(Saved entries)
(** On a 0/1 point, a sum of [coefficient * variable] over rows is the sum
    of the coefficients of the chosen rows. *)
Lemma value_terms_chosen (vals : gmap string Q) (coef : MenuRow -> Q) (rows : list MenuRow) :
  rows_binary vals rows ->
  exists q, value vals (terms coef rows) = Some q /\
            (q == sum_by coef (chosen vals rows))%Q.
Proof.
  induction rows as [|row rows IH]; intros Hbin.
  - exists 0%Q. split; [done|reflexivity].
  - apply rows_binary_cons in Hbin as [Hrow Hrows].
    destruct (IH Hrows) as (s & Hs & Hsum).
    assert (exists t, value vals (LpVariable_mul (menu_var (MenuItem row)) (coef row))
                      = Some t
                      /\ (t == if value_is_one vals (menu_var (MenuItem row))
                               then coef row else 0)%Q) as (t & Ht & Heq).
    { unfold LpVariable_mul. destruct (Qeq_bool (coef row) 0) eqn:E.
      - apply Qeq_bool_iff in E. exists 0%Q. split; [done|].
        destruct (value_is_one _ _); [by rewrite E|reflexivity].
      - destruct (value_is_one vals (menu_var (MenuItem row))) eqn:E1.
        + apply value_is_one_true in E1 as (x & Hx & Hx1).
          simpl. rewrite Hx. eexists. split; [done|]. rewrite Hx1. ring.
        + apply value_is_one_false_binary in E1 as (x & Hx & Hx0); [|done].
          simpl. rewrite Hx. eexists. split; [done|]. rewrite Hx0. ring. }
    rewrite terms_cons.
    destruct (value_app vals _ _ t s Ht Hs) as (q & Hq & Hqs).
    exists q. split; [done|]. rewrite Hqs, Heq, Hsum.
    unfold chosen. rewrite filter_cons. fold (chosen vals rows).
    destruct (value_is_one vals (menu_var (MenuItem row))) eqn:E.
    + rewrite decide_True by done. cbn [sum_by foldr]. reflexivity.
    + rewrite decide_False by done. ring.
Qed.

Lemma value_unit_terms_chosen (vals : gmap string Q) (rows : list MenuRow) :
  rows_binary vals rows ->
  exists q, value vals (unit_terms rows) = Some q /\
            (q == inject_Z (Z.of_nat (length (chosen vals rows))))%Q.
Proof.
  induction rows as [|row rows IH]; intros Hbin.
  - exists 0%Q. split; [done|reflexivity].
  - apply rows_binary_cons in Hbin as [Hrow Hrows].
    destruct (IH Hrows) as (s & Hs & Hsum).
    unfold chosen. rewrite filter_cons. fold (chosen vals rows).
    cbn [unit_terms map value]. fold (unit_terms rows). rewrite Hs.
    destruct (value_is_one vals (menu_var (MenuItem row))) eqn:E.
    + apply value_is_one_true in E as (x & Hx & Hx1).
      rewrite Hx, decide_True by done.
      eexists; split; [done|]. cbn [length].
      rewrite Hx1, Hsum, Nat2Z.inj_succ. unfold Z.succ. rewrite inject_Z_plus. ring.
    + apply value_is_one_false_binary in E as (x & Hx & Hx0); [|done].
      rewrite Hx, decide_False by done.
      eexists; split; [done|]. rewrite Hx0, Hsum. ring.
Qed.

Lemma chosen_in_category (vals : gmap string Q) (c : category) (rows : list MenuRow) :
  chosen vals (in_category c rows) = in_category c (chosen vals rows).
Proof.
  unfold chosen, in_category.
  induction rows as [|row rows IH]; [done|].
  rewrite !filter_cons.
  destruct (decide (py_eq (MenuCategory row) c = true)) as [Hc|Hc],
           (decide (value_is_one vals (menu_var (MenuItem row)) = true)) as [Hv|Hv];
    rewrite ?filter_cons, ?decide_True, ?decide_False by done;
    by rewrite IH.
Qed.

Lemma elem_of_unique (c : category) (l : list category) : c ∈ unique l <-> c ∈ l.
Proof.
  induction l as [|d l IH]; simpl; [done|].
  rewrite !elem_of_cons, list_elem_of_filter, IH.
  destruct (decide (c = d)); tauto.
Qed.

Lemma py_eq_true (a c : category) : py_eq a c = true -> a = c.
Proof.
  destruct a, c; simpl; try done.
  intros H. apply bool_decide_eq_true in H. by subst.
Qed.

Lemma py_eq_Label (a : category) (s : string) :
  py_eq a (Label s) = true <-> a = Label s.
Proof.
  split; [apply py_eq_true|]. intros ->. simpl. by apply bool_decide_eq_true.
Qed.

Lemma in_category_NaN (rows : list MenuRow) : in_category NaN rows = [].
Proof.
  unfold in_category. induction rows as [|row rows IH]; [done|].
  rewrite filter_cons_False; [done|]. by destruct (MenuCategory row).
Qed.

Lemma filter_ext_elem {A : Type} (P1 P2 : A -> Prop)
    `{!forall x, Decision (P1 x)} `{!forall x, Decision (P2 x)} (l : list A) :
  (forall x, x ∈ l -> P1 x <-> P2 x) -> filter P1 l = filter P2 l.
Proof.
  induction l as [|a l IH]; intros Hext; [done|].
  rewrite !filter_cons.
  assert (filter P1 l = filter P2 l) as ->
    by (apply IH; intros x Hx; apply Hext; by right).
  destruct (decide (P1 a)) as [H1|H1], (decide (P2 a)) as [H2|H2]; try done;
    exfalso; apply (Hext a) in H1 || apply (Hext a) in H2; try done; left.
Qed.

(** ** What feasibility of [menu_problem] means for the rows *)

Section problem.
Context (restaurant_id : string) (rows : list MenuRow) (max_budget : Q).

Let prob := menu_problem restaurant_id rows max_budget.

Lemma variables_menu_problem (v : LpVariable) :
  v ∈ variables prob -> exists row, row ∈ rows /\ v = menu_var (MenuItem row).
Proof.
  unfold variables. cbn [prob menu_problem p_objective p_constraints flat_map].
  cbn [budget_constraint c_expr].
  rewrite !elem_of_app. intros [H|[H|H]].
  - by apply terms_in_rows in H.
  - by apply terms_in_rows in H.
  - apply list_elem_of_In, in_flat_map in H as (c & Hc & H).
    apply list_elem_of_In, list_elem_of_fmap in Hc as (cat & -> & _).
    apply list_elem_of_In in H. cbn [category_constraint c_expr] in H.
    unfold expr_vars, unit_terms in H. rewrite map_map in H.
    apply list_elem_of_fmap in H as (row & -> & Hrow).
    exists row. split; [|done]. by apply in_category_subseteq in Hrow.
Qed.

Lemma category_constraint_holds (vals : gmap string Q) (c : category) :
  feasible prob vals -> c ∈ map MenuCategory rows ->
  holds vals (category_constraint rows c).
Proof.
  intros [_ Hcons] Hc. apply Forall_cons in Hcons as [_ Hcats].
  rewrite Forall_forall in Hcats. apply Hcats.
  apply list_elem_of_fmap. exists c. split; [done|]. by apply elem_of_unique.
Qed.

(** A missing category makes the problem infeasible: its constraint
    sums no variable at all. *)
Lemma feasible_no_NaN (vals : gmap string Q) :
  feasible prob vals -> NaN ∉ map MenuCategory rows.
Proof.
  intros Hfeas HNaN.
  destruct (category_constraint_holds vals NaN Hfeas HNaN) as (lhs & Hlhs & Hle).
  cbn [category_constraint c_expr c_sense c_rhs sense_holds] in Hlhs, Hle.
  rewrite in_category_NaN in Hlhs. injection Hlhs as <-.
  by vm_compute in Hle.
Qed.

(** Every row has a label, so its variable stands in the constraint of
    its category and is 0 or 1. *)
Lemma feasible_rows_binary (vals : gmap string Q) :
  feasible prob vals -> rows_binary vals rows.
Proof.
  intros Hfeas row Hrow.
  pose proof (feasible_no_NaN vals Hfeas) as HNaN.
  destruct Hfeas as [Hbin _]. rewrite Forall_forall in Hbin. apply Hbin.
  assert (MenuCategory row ∈ map MenuCategory rows) as Hc
    by (apply list_elem_of_fmap; by exists row).
  destruct (MenuCategory row) as [s|] eqn:Hs; [|done].
  unfold variables. apply elem_of_app. right.
  apply list_elem_of_In, in_flat_map.
  exists (category_constraint rows (Label s)). split.
  - apply list_elem_of_In. cbn [prob menu_problem p_constraints]. right.
    apply list_elem_of_fmap. exists (Label s). split; [done|]. by apply elem_of_unique.
  - apply list_elem_of_In. cbn [category_constraint c_expr].
    unfold expr_vars, unit_terms. rewrite map_map.
    apply list_elem_of_fmap. exists row. split; [done|].
    apply list_elem_of_filter. split; [|done]. rewrite Hs. by apply py_eq_Label.
Qed.

Lemma feasible_budget (vals : gmap string Q) :
  feasible prob vals -> (sum_by Price (chosen vals rows) <= max_budget)%Q.
Proof.
  intros Hfeas. pose proof (feasible_rows_binary vals Hfeas) as Hbin.
  destruct Hfeas as [_ Hcons].
  apply Forall_cons in Hcons as [(lhs & Hlhs & Hle) _].
  cbn [budget_constraint c_expr c_sense c_rhs sense_holds] in Hlhs, Hle.
  destruct (value_terms_chosen vals Price rows Hbin) as (q & Hq & Hsum).
  rewrite Hq in Hlhs. injection Hlhs as <-. by rewrite <- Hsum.
Qed.

Lemma feasible_category (vals : gmap string Q) (c : category) :
  feasible prob vals -> c ∈ map MenuCategory rows ->
  (min_items_per_category <= Z.of_nat (length (in_category c (chosen vals rows))))%Z.
Proof.
  intros Hfeas Hc. pose proof (feasible_rows_binary vals Hfeas) as Hbin.
  destruct (category_constraint_holds vals c Hfeas Hc) as (lhs & Hlhs & Hle).
  cbn [category_constraint c_expr c_sense c_rhs sense_holds] in Hlhs, Hle.
  destruct (value_unit_terms_chosen vals (in_category c rows)) as (q & Hq & Hsum).
  { eapply rows_binary_subseteq; [apply in_category_subseteq|done]. }
  rewrite Hq in Hlhs. injection Hlhs as <-.
  rewrite Hsum, chosen_in_category in Hle.
  by rewrite <- Zle_Qle in Hle.
Qed.

(** The value of the objective at a point of the program. *)
Lemma feasible_objective (vals : gmap string Q) :
  feasible prob vals ->
  exists q, value vals (terms SellingPrice rows) = Some q /\
            (q == sum_by SellingPrice (chosen vals rows))%Q.
Proof.
  intros Hfeas. apply value_terms_chosen. by apply feasible_rows_binary.
Qed.

End problem.

(** ** The reference solver is exact *)

Section exhaustive_exact.
Import exhaustive.

Lemma value_agree (vs : list LpVariable) (m1 m2 : gmap string Q)
    (e : LpAffineExpression) (q : Q) :
  agree vs m1 m2 -> expr_vars e ⊆ vs -> value m1 e = Some q ->
  exists q', value m2 e = Some q' /\ (q == q')%Q.
Proof.
  intros Hag. revert q. induction e as [|[v c] e IH]; intros q Hsub Hval.
  - simpl in Hval. injection Hval as <-. exists 0%Q. split; [done|reflexivity].
  - simpl in Hval.
    destruct (Hag v) as (x & y & Hx & Hy & Hxy); [apply Hsub; left|].
    rewrite Hx in Hval.
    destruct (value m1 e) as [s|] eqn:Hs; [|done]. injection Hval as <-.
    destruct (IH s) as (s' & Hs' & Hss'); [|done|].
    { intros w Hw. apply Hsub. by right. }
    simpl. rewrite Hy, Hs'. eexists. split; [done|]. by rewrite Hxy, Hss'.
Qed.

Lemma assignments_binary (vs : list LpVariable) (a : gmap string Q) :
  a ∈ assignments vs -> Forall (is_binary a) vs.
Proof.
  revert a. induction vs as [|v vs IH]; intros a Ha; [done|].
  simpl in Ha. apply list_elem_of_In, in_flat_map in Ha as (a' & Ha' & Ha).
  apply list_elem_of_In, IH in Ha'. apply list_elem_of_In in Ha.
  rewrite Forall_forall in Ha'. apply Forall_forall. intros w Hw.
  destruct (decide (v = w)) as [<-|Hne].
  - apply elem_of_cons in Ha as [->|Ha].
    + exists 0%Q. rewrite lookup_insert_eq. split; [done|]. by left.
    + apply list_elem_of_singleton in Ha as ->.
      exists 1%Q. rewrite lookup_insert_eq. split; [done|]. by right.
  - apply elem_of_cons in Hw as [->|Hw]; [done|].
    destruct (Ha' w Hw) as (x & Hx & H01).
    exists x. split; [|done].
    apply elem_of_cons in Ha as [->|Ha].
    + by rewrite lookup_insert_ne.
    + apply list_elem_of_singleton in Ha as ->. by rewrite lookup_insert_ne.
Qed.

Lemma assignments_complete (vs : list LpVariable) (vals : gmap string Q) :
  Forall (is_binary vals) vs ->
  exists a, a ∈ assignments vs /\ agree vs vals a.
Proof.
  induction vs as [|v vs IH]; intros Hbin.
  - exists ∅. split; [by left|]. intros w Hw. by apply elem_of_nil in Hw.
  - apply Forall_cons in Hbin as [(x & Hx & H01) Hbin].
    destruct (IH Hbin) as (a' & Ha' & Hag).
    set (b := if Qeq_bool x 0 then 0%Q else 1%Q).
    assert (x == b)%Q as Hxb.
    { unfold b. destruct (Qeq_bool x 0) eqn:E.
      - by apply Qeq_bool_iff.
      - destruct H01 as [H0|H1]; [|done].
        apply Qeq_bool_iff in H0. congruence. }
    exists (<[v:=b]> a'). split.
    + simpl. apply list_elem_of_In, in_flat_map. exists a'.
      split; [by apply list_elem_of_In|]. apply list_elem_of_In.
      unfold b. destruct (Qeq_bool x 0); [by left|right; by left].
    + intros w Hw. destruct (decide (v = w)) as [<-|Hne].
      * exists x, b. by rewrite lookup_insert_eq.
      * apply elem_of_cons in Hw as [->|Hw]; [done|].
        destruct (Hag w Hw) as (y & z & Hy & Hz & Hyz).
        exists y, z. by rewrite lookup_insert_ne.
Qed.

Lemma holdsb_holds (vals : gmap string Q) (c : LpConstraint) :
  holdsb vals c = true <-> holds vals c.
Proof.
  unfold holdsb, holds. destruct (value vals (c_expr c)) as [lhs|].
  - split.
    + intros H. exists lhs. split; [done|].
      destruct (c_sense c); simpl in *; by apply Qle_bool_iff.
    + intros (lhs' & [= <-] & H).
      destruct (c_sense c); simpl in *; by apply Qle_bool_iff.
  - split; [done|]. by intros (lhs & ? & _).
Qed.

§ **Instructions to follow**
Would you please copy exactly the part of the entries above that begins at the line containing "destruct (IH s)" and ends at the line containing "apply list_elem_of_In, IH", both lines included?

§ **Response box**
    destruct (IH s) as (s' & Hs' & Hss'); [|done|].
    { intros w Hw. apply Hsub. by right. }
    simpl. rewrite Hy, Hs'. eexists. split; [done|]. by rewrite Hxy, Hss'.
Qed.

Lemma assignments_binary (vs : list LpVariable) (a : gmap string Q) :
  a ∈ assignments vs -> Forall (is_binary a) vs.
Proof.
  revert a. induction vs as [|v vs IH]; intros a Ha; [done|].
  simpl in Ha. apply list_elem_of_In, in_flat_map in Ha as (a' & Ha' & Ha).
  apply list_elem_of_In, IH in Ha'. apply list_elem_of_In in Ha.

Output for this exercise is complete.